# Where to buy aquascaping rocks



## Rowdy (Feb 20, 2014)

Where to buy aquascaping rocks?

Been out of the hobby for a while and it seems like almost all the fish stores are gone now.

Any ideas?


----------



## JanJanJanJan (Oct 28, 2019)

Check RAD aquatic design on Facebook he got tons


Sent from my iPhone using Tapatalk


----------



## Knowyourtank (Jun 14, 2019)

Depending on what u want I have collected rocks from a river that look pretty nice


----------



## ALR (Nov 3, 2019)

Aprils Aquarium has lots of rocks .


----------



## Adam (Dec 17, 2012)

Check with a landscape supply depot for good selection and prices or as mentioned free from the river, just soak them in a bucket of water for a couple days to make sure they won't alter water chemistry.


----------



## giraffee (Mar 28, 2011)

King Ed's has big selection. 

Sent from my SM-G930W8 using Tapatalk


----------



## DBam (Aug 9, 2010)

RE Macdonald in Langley is excellent. I just picked up a pile of basalt and it was inexpensive. They moved all my pieces on a pallet and even helped me load it. 10/10 would do again.


----------



## AC Cobra (Feb 25, 2014)

Seems the wrong time of year for most rivers. I need some rocks as well!


----------



## Rowdy (Feb 20, 2014)

Thanks for all the tips.
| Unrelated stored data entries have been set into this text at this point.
Lemma insert_hold_agrees g s h b :
  settled s → rows (balances s) !! hold_balance h = Some b → position b = hold_position h →
  active_hold h = true → 0 < hold_qty h ≤ qty_on_hand b - qty_reserved b - qty_held b →
  agrees (insert_hold g s h) (insert_hold false s h) (fun r =>
    r.2 = next_id (holds s) ∧ settled r.1 ∧
    r.1 = recommit (allocations s) (insert_row (holds s) h) (hold_balance h)
            (with_commitments (qty_reserved b) (qty_held b + hold_qty h) b) s).
Proof.
  intros Hs Hb Hp Hact [Hq Hfree]. pose proof (settled_wf s Hs) as Hwf.
  pose proof (wf_commitments s Hwf) as Hc. destruct (wf_quantities s Hwf _ b Hb) as (? & ? & ? & ?).
  assert (Hd : balance_deleted b = false) by (eapply committed_not_deleted; [done..|lia]).
  unfold insert_hold. branch.
  assert (validate_inventory_hold s true h = true) as Hv.
  { unfold validate_inventory_hold. rewrite Hb, Hd, Hp, (held_projection s Hc _ b Hb).
    rewrite !Z.eqb_refl, bool_decide_true by done. cbn.
    rewrite <-(held_projection s Hc _ b Hb). by apply Z.leb_le. }
  rewrite !guard_true by done. cbn [rbind].
  unfold project. cbn [balances set_holds]. rewrite Hb, Hp, Z.eqb_refl.
  unfold project_hold. rewrite !(proj2 (Z.leb_le _ _)) by lia. cbn [andb].
  fold (with_commitments (qty_reserved b) (qty_held b + hold_qty h) b).
  change (set_holds (insert_row (holds s) h) s) with
    (set_holds (insert_row (holds s) h) (set_allocations (allocations s) s)).
  set (s' := recommit (allocations s) (insert_row (holds s) h) (hold_balance h)
    (with_commitments (qty_reserved b) (qty_held b + hold_qty h) b) s).
  assert (Hon : ∀ j, held_on s' j = held_on s j + hold_counts h (hold_balance h =? j)).
  { intros j. apply sum_insert_row, Hc. }
  unfold hold_counts in Hon. rewrite Hact in Hon. cbn [andb] in Hon.
  assert (Eh : qty_held b + hold_qty h = held_on s' (hold_balance h)).
  { rewrite Hon, Z.eqb_refl. f_equal. by apply (held_projection s Hc). }
  assert (Er : qty_reserved b = allocated_on s' (hold_balance h)) by (by apply (reserved_projection s Hc)).
  rewrite !(recommit_write s (allocations s) (insert_row (holds s) h) _ b) by (done || lia).
  cbn [rbind]. apply agrees_ok. split_and!; [done| |done].
  eapply recommit_settled; try done; try lia.
  - apply Hc.
  - apply table_ok_insert, Hc.
  - intros j a Hj. by apply (allocation_rows s Hc j).
  - intros j h' [[-> ->]|Hj]%insert_row_Some; [|by apply (hold_rows s Hc j)]. split; [done|by exists b].
  - intros j Hne. split; [done|]. rewrite Hon, (proj2 (Z.eqb_neq _ _)) by congruence. lia.
  - intros j r' Hj. by apply (within_reservation s (wf_demand s Hwf)).
Qed.

Lemma release_hold_run s id h :
  settled s → rows (holds s) !! id = Some h → active_hold h = true →
  ∃ b, rows (balances s) !! hold_balance h = Some b ∧
    let s' := recommit (allocations s) (update_row (holds s) id (with_hold_status HoldReleased h))
      (hold_balance h) (with_commitments (qty_reserved b) (qty_held b - hold_qty h) b) s in
    (∀ g, release_hold_row g s id = Ok (s', 1%nat)) ∧ settled s'.
Proof.
  intros Hs Hh Hact. pose proof (settled_wf s Hs) as Hwf. pose proof (wf_commitments s Hwf) as Hc.
  destruct (hold_rows s Hc id h Hh) as (Hq & b & Hb & Hp).
  exists b. split; [done|]. intros s'. destruct (wf_quantities s Hwf _ b Hb) as (? & ? & ? & ?).
  pose proof (held_at_least s Hwf id h Hh Hact) as Hle.
  rewrite <-(held_projection s Hc _ b Hb) in Hle.
  assert (Hd : balance_deleted b = false) by (eapply committed_not_deleted; [done..|lia]).
  set (h' := with_hold_status HoldReleased h) in *.
  assert (Hh' : active_hold h' = false) by done.
  assert (Hon : ∀ j, held_on s' j = held_on s j - hold_counts h (hold_balance h =? j)).
  { intros j. etrans; [apply (sum_update_row _ _ _ _ h Hh)|]. unfold hold_counts. rewrite Hh'. cbn [andb].
    rewrite Z.add_0_r. done. }
  assert (Eh : qty_held b - hold_qty h = held_on s' (hold_balance h)).
  { rewrite Hon. unfold hold_counts. rewrite Hact, Z.eqb_refl. cbn [andb]. f_equal.
    by apply (held_projection s Hc). }
  assert (Er : qty_reserved b = allocated_on s' (hold_balance h)) by (by apply (reserved_projection s Hc)).
  split.
  - intros g. unfold release_hold_row. rewrite Hh, Hact, guard_true.
    + cbn [rbind]. unfold project. cbn [balances set_holds]. rewrite Hb, Hp, Z.eqb_refl.
      unfold project_hold. rewrite !(proj2 (Z.leb_le _ _)) by lia. cbn [andb].
      change (MkBalance _ _ _ _ _) with (with_commitments (qty_reserved b) (qty_held b - hold_qty h) b).
      change (set_holds ?t s) with (set_holds t (set_allocations (allocations s) s)).
      by rewrite (recommit_write s (allocations s) (update_row (holds s) id h') _ b) by (done || lia).
    + unfold validate_inventory_hold. cbn [h' with_hold_status hold_balance hold_position hold_qty].
      rewrite Hb, Hd, Hp, (held_projection s Hc _ b Hb).
      by rewrite !Z.eqb_refl, bool_decide_true by done.
  - eapply recommit_settled; try done; try lia.
    + apply Hc.
    + by eapply table_ok_update; [apply Hc|].
    + intros j a Hj. by apply (allocation_rows s Hc j).
    + intros j x [[-> ->]|[_ Hj]]%update_row_Some; [|by apply (hold_rows s Hc j)]. split; [done|by exists b].
    + intros j Hne. split; [done|]. fold s'. rewrite Hon. unfold hold_counts.
      rewrite (proj2 (Z.eqb_neq _ _)), andb_false_r by congruence. lia.
    + intros j r' Hj. by apply (within_reservation s (wf_demand s Hwf)).
Qed.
For anyone else rock hunting that's looking to shell out $, I ended up buying seiryu stone from the states and shipping it to a PO box.
Came to 42$CAD for 17lbs vs locally 120$ for 20lbs


----------



## liquid_krystale (Dec 13, 2011)

Rowdy said:


> Thanks for all the tips. For anyone else rock hunting that's looking to shell out $, I ended up buying seiryu stone from the states and shipping it to a PO box.
> Came to 42$CAD for 17lbs vs locally 120$ for 20lbs


What retailer did you use?


----------



## WilliamBowman (Jan 14, 2020)

I would recommend the GloFish Aquarium Gravel. You can find them on Amazon


----------



## Arthur11 (Jul 13, 2021)

Any rocks or stones that came from riverbeds are ideal for aquariums. You can also use anything that came from a quarry. Aside from pet supply stores, you can also get rocks that you can use either for decorations or substrates from any gardening or landscaping supply store.


----------